--- What needs to be done ---
Among the lines of the material, copy those that hold the string "registers".

━━━━━ Listed records

(* ===== verification/Scheduler.v ===== *)
(** * The task scheduler: [src/cpu/scheduler.c]

    Task control blocks live in an arena: a [tcb_t*] is an index, [NULL] is [None].
    A walk along [next] has fuel: an operation returns a value, is undefined, or
    has not ended within its fuel.  The processor is its general registers, stack
    pointer and flags; the assembly that switches tasks is modelled move by move. *)
From S2P Require Import Prelude KernelLib.
Import Memory CString.
Open Scope Z_scope.

Module Scheduler.

(** ** Data *)
Definition TIME_SLICE_TICKS : Z := 10.
Definition MAX_PRIORITY : Z := 255.
Definition MIN_PRIORITY : Z := 0.
Definition TASK_READY : Z := 0.
Definition TASK_RUNNING : Z := 1.
Definition TASK_WAITING : Z := 2.
Definition STACK_SIZE : Z := 8192.

Record context := Ctx {
  registers : list Z;            (* sixteen in a task; the processor has the fifteen the assembly moves *)
  stack_pointer : Z;
  flags : Z
}.

Record tcb := Tcb {
  task_id : Z;
  name : bytes;
  state : Z;
  priority : Z;
  time_slice : Z;
  total_time : Z;
  wake_time : Z;
  ctx : context;
  instruction_pointer : Z;
  stack_base : Z;
  stack_top : Z;
  user_id : Z;
  group_id : Z;
  privilege_level : Z;
  message_queue : Z;
  waiting_for : Z;
  next : option nat;
  prev : option nat
}.

Record sched := Sched {
  tasks : list tcb;
  ready_queue : option nat;
  waiting_queue : option nat;
  current_task : option nat;
  idle_task : option nat;
  next_task_id : Z;
  system_ticks : Z;
  heap_pos : Z;
  cpu : context
}.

━━━━━━━━━━

--- Task response ---
    has not ended within its fuel.  The processor is its general registers, stack
  registers : list Z;            (* sixteen in a task; the processor has the fifteen the assembly moves *)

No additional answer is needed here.